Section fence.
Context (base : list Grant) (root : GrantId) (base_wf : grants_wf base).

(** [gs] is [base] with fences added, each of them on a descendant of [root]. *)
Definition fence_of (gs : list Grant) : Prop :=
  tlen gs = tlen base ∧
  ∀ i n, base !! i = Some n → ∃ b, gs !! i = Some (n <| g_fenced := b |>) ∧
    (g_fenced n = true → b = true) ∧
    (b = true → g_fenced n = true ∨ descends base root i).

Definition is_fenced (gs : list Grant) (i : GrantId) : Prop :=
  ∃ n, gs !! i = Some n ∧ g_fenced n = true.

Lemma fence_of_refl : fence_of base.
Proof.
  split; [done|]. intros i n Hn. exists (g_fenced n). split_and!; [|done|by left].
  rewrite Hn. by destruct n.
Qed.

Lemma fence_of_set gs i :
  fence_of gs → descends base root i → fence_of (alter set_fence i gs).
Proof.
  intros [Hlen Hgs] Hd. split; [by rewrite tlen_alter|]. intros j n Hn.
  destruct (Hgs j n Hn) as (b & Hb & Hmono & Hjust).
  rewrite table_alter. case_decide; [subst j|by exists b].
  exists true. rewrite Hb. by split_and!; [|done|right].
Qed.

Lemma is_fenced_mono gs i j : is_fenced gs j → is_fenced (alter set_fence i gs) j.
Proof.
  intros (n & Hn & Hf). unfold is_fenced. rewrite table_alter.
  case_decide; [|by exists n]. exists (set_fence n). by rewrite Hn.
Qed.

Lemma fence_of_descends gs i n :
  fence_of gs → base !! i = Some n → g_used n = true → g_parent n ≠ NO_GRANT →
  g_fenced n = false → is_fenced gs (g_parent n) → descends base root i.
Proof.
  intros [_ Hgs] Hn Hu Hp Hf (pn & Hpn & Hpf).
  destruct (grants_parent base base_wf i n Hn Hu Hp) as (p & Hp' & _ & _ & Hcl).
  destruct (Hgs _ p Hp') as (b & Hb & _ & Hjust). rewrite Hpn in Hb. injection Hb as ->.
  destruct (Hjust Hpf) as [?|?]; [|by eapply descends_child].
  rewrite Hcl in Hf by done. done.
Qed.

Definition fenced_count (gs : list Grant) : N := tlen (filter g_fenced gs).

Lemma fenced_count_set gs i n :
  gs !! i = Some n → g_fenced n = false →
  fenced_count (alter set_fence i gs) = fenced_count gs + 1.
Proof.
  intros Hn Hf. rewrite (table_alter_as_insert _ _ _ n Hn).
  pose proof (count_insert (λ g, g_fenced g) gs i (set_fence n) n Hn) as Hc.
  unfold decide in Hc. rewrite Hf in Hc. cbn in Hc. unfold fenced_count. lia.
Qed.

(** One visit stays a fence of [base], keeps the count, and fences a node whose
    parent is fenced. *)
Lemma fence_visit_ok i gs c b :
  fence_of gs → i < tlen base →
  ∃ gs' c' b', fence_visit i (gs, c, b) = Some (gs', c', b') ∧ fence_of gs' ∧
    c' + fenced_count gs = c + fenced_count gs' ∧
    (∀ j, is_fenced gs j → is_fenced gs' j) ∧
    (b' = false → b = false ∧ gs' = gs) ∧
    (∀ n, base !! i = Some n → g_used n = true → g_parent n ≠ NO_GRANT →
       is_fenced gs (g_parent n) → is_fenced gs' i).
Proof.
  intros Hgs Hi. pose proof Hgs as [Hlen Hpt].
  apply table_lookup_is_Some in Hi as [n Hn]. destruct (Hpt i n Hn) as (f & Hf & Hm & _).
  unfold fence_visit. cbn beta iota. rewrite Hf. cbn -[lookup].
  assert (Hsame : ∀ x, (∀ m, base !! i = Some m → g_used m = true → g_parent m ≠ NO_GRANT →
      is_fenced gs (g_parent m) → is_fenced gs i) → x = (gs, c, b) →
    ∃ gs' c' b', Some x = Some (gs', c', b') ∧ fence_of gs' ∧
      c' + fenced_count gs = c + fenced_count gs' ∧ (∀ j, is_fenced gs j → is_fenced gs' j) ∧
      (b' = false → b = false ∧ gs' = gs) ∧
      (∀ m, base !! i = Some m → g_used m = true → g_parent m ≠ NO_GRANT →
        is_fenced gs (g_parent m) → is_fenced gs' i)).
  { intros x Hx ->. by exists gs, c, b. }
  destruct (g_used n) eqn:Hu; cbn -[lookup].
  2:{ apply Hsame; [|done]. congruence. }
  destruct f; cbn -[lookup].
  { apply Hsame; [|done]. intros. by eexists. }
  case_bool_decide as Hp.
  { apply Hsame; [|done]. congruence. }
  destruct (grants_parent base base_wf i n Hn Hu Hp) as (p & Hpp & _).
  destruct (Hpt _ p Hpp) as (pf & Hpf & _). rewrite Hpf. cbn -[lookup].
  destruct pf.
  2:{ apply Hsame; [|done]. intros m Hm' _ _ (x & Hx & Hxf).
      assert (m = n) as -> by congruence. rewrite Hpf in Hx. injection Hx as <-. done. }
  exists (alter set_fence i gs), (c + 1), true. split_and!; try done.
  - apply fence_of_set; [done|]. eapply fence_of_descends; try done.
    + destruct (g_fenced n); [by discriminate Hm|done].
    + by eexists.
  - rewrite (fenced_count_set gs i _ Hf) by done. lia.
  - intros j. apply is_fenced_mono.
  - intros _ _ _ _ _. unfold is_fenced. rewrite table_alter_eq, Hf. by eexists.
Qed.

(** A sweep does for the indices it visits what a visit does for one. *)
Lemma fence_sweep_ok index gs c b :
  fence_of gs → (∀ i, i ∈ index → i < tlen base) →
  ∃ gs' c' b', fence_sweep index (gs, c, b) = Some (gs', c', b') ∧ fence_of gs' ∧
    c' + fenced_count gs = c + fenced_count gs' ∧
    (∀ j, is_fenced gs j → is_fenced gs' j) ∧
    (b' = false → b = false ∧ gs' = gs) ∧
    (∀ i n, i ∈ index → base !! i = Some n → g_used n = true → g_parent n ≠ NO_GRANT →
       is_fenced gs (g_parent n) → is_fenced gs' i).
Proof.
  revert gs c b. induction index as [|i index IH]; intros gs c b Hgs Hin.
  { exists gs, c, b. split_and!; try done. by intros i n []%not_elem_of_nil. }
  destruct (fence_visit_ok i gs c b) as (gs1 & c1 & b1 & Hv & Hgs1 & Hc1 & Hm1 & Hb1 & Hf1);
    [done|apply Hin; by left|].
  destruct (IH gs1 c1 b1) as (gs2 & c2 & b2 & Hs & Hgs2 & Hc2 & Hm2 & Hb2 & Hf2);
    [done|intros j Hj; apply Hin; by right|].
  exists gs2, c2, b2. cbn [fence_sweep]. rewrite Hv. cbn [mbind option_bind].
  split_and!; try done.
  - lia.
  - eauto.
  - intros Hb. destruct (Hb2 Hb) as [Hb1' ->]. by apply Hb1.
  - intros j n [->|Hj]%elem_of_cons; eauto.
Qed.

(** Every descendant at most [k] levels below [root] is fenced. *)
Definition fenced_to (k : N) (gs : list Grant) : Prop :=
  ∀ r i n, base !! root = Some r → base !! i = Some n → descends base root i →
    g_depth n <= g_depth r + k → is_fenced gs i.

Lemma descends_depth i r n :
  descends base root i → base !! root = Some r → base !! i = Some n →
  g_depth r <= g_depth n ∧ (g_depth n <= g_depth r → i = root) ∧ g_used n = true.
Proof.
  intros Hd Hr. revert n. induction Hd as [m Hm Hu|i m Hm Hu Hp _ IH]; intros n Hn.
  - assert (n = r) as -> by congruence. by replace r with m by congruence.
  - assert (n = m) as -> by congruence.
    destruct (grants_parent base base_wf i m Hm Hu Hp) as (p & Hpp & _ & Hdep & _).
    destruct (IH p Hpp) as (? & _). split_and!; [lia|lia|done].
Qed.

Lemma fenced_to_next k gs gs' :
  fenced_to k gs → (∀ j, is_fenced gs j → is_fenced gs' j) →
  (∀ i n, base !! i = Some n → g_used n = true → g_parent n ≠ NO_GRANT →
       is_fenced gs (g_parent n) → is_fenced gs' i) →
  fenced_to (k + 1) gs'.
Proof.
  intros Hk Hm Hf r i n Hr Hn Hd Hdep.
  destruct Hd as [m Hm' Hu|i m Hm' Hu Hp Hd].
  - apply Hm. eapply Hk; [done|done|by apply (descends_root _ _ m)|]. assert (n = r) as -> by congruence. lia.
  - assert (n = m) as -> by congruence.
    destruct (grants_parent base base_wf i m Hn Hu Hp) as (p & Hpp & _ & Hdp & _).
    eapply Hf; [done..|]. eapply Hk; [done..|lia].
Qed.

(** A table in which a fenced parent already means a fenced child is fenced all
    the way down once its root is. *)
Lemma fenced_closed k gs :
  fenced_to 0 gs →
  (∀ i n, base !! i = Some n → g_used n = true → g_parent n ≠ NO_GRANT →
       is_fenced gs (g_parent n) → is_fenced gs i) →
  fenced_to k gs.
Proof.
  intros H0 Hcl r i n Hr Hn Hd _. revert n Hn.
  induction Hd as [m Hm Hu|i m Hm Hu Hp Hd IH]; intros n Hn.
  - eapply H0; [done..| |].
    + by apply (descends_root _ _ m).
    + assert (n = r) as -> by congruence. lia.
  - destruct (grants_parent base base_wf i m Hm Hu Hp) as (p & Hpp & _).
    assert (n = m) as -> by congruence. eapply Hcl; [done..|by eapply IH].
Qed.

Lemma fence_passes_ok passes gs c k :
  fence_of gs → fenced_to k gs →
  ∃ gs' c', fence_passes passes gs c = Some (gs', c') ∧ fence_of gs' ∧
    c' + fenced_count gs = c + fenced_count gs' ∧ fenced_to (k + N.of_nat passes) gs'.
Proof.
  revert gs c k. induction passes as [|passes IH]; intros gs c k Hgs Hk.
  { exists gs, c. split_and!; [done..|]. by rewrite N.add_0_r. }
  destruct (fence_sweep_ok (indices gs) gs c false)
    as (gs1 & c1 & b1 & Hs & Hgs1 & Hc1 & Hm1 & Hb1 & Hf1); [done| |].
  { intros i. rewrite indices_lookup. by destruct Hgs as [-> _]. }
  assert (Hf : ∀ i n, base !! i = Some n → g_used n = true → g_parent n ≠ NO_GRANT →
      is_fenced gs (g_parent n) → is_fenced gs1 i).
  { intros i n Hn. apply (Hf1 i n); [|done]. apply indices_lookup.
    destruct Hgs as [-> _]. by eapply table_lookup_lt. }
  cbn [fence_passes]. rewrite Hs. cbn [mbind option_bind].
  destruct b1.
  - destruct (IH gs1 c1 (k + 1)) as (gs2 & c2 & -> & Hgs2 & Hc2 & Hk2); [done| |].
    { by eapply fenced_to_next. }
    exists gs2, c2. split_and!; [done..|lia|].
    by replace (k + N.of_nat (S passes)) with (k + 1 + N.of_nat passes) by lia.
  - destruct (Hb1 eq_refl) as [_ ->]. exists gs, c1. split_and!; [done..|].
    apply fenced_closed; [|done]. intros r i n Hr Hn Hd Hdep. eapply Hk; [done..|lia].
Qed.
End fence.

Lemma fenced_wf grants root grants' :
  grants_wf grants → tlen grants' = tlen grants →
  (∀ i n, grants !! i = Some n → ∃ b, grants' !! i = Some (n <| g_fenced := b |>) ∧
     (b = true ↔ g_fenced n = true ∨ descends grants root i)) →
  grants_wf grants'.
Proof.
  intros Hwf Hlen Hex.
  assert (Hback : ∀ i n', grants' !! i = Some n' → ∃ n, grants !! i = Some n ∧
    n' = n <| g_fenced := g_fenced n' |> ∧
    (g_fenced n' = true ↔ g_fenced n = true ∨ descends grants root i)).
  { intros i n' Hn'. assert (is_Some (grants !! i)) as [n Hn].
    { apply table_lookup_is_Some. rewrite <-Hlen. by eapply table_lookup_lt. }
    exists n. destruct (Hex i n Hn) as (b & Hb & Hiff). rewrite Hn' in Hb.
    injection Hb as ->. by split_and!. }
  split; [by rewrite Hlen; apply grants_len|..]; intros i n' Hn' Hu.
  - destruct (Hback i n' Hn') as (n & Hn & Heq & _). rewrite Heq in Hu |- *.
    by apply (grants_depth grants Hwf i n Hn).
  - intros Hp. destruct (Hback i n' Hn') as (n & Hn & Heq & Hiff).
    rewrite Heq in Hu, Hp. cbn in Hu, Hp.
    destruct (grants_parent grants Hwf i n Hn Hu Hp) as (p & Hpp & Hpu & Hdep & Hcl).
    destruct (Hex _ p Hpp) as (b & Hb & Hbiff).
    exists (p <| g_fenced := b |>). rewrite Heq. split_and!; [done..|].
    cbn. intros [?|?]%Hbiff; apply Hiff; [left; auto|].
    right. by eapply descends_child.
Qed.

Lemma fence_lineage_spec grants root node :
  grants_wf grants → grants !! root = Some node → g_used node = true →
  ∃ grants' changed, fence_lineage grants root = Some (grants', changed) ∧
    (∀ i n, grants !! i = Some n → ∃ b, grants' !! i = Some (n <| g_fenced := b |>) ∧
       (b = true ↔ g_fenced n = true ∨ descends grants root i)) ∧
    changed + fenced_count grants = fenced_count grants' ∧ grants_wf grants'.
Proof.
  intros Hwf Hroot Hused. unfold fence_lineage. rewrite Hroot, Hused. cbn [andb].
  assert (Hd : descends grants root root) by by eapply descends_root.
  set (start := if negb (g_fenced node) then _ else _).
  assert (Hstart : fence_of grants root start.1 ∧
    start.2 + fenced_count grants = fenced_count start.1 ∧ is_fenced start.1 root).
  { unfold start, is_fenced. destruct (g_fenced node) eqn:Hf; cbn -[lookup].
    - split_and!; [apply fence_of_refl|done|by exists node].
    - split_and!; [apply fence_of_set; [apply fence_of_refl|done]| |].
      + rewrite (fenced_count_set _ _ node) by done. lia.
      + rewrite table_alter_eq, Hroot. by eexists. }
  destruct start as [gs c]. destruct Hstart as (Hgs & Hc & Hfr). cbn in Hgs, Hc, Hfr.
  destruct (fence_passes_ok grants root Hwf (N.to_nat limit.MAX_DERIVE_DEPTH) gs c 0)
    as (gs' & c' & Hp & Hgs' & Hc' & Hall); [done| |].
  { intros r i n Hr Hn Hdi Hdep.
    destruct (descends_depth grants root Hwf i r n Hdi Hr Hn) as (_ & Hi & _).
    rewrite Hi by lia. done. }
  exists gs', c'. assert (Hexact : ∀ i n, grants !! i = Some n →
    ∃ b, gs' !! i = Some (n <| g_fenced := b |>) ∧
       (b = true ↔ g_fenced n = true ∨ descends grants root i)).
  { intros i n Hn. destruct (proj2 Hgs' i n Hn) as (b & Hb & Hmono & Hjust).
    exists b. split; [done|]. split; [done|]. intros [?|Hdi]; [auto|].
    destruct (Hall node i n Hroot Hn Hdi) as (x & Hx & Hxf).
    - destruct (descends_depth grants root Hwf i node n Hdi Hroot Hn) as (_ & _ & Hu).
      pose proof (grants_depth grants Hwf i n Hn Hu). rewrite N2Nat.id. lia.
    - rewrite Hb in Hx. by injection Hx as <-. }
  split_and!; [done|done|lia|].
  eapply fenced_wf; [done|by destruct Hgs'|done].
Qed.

—————

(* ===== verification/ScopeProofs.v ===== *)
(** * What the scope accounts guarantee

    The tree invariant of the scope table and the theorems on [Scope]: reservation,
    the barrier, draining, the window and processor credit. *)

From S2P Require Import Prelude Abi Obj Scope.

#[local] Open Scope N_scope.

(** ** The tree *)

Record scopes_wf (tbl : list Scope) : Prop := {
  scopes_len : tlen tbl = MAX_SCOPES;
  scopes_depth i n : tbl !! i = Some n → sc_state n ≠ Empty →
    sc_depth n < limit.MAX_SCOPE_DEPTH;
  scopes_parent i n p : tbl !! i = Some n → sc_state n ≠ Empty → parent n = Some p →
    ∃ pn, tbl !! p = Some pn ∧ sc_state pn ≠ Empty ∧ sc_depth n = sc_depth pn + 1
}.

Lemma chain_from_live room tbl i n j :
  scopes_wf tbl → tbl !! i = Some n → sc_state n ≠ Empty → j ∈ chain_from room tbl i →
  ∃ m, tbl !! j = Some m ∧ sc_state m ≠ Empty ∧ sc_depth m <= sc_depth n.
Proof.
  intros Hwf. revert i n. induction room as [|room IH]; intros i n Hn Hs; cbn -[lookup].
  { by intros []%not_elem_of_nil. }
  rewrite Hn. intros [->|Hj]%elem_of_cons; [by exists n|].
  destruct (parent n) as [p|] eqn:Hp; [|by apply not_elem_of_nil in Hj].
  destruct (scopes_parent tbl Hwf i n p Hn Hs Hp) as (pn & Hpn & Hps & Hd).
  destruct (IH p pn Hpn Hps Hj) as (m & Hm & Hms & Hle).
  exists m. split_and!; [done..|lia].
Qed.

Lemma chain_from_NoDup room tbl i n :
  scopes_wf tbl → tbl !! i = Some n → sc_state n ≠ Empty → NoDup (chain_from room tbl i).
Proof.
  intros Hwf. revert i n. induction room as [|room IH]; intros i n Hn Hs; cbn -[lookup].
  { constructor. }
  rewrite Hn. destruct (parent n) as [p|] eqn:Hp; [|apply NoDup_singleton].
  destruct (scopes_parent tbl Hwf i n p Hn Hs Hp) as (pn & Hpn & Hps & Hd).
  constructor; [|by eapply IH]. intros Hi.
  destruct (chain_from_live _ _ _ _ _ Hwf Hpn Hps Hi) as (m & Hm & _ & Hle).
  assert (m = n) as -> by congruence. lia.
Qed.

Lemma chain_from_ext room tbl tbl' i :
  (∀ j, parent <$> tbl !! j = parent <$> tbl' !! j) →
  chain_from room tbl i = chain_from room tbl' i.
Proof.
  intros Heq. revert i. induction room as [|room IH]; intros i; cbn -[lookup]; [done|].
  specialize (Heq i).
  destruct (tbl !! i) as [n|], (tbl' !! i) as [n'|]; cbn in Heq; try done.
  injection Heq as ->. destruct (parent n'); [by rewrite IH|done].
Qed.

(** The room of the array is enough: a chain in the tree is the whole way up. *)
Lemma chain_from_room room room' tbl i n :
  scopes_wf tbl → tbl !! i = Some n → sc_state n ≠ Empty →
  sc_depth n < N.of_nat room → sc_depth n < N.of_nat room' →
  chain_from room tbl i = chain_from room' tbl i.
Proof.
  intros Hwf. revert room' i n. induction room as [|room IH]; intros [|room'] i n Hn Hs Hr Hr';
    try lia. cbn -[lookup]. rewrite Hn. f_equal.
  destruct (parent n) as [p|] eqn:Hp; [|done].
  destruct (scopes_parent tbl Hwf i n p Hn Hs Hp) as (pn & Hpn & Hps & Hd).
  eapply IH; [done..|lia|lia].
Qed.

—————

= What you will do =
The reply should hold only the lines of the listing above starting at the line containing "destruct (fence_sweep_ok (indices" and ending at the line containing "by eapply fenced_to_next.", exactly as written.

= Solution to this exercise =
  destruct (fence_sweep_ok (indices gs) gs c false)
    as (gs1 & c1 & b1 & Hs & Hgs1 & Hc1 & Hm1 & Hb1 & Hf1); [done| |].
  { intros i. rewrite indices_lookup. by destruct Hgs as [-> _]. }
  assert (Hf : ∀ i n, base !! i = Some n → g_used n = true → g_parent n ≠ NO_GRANT →
      is_fenced gs (g_parent n) → is_fenced gs1 i).
  { intros i n Hn. apply (Hf1 i n); [|done]. apply indices_lookup.
    destruct Hgs as [-> _]. by eapply table_lookup_lt. }
  cbn [fence_passes]. rewrite Hs. cbn [mbind option_bind].
  destruct b1.
  - destruct (IH gs1 c1 (k + 1)) as (gs2 & c2 & -> & Hgs2 & Hc2 & Hk2); [done| |].
    { by eapply fenced_to_next. }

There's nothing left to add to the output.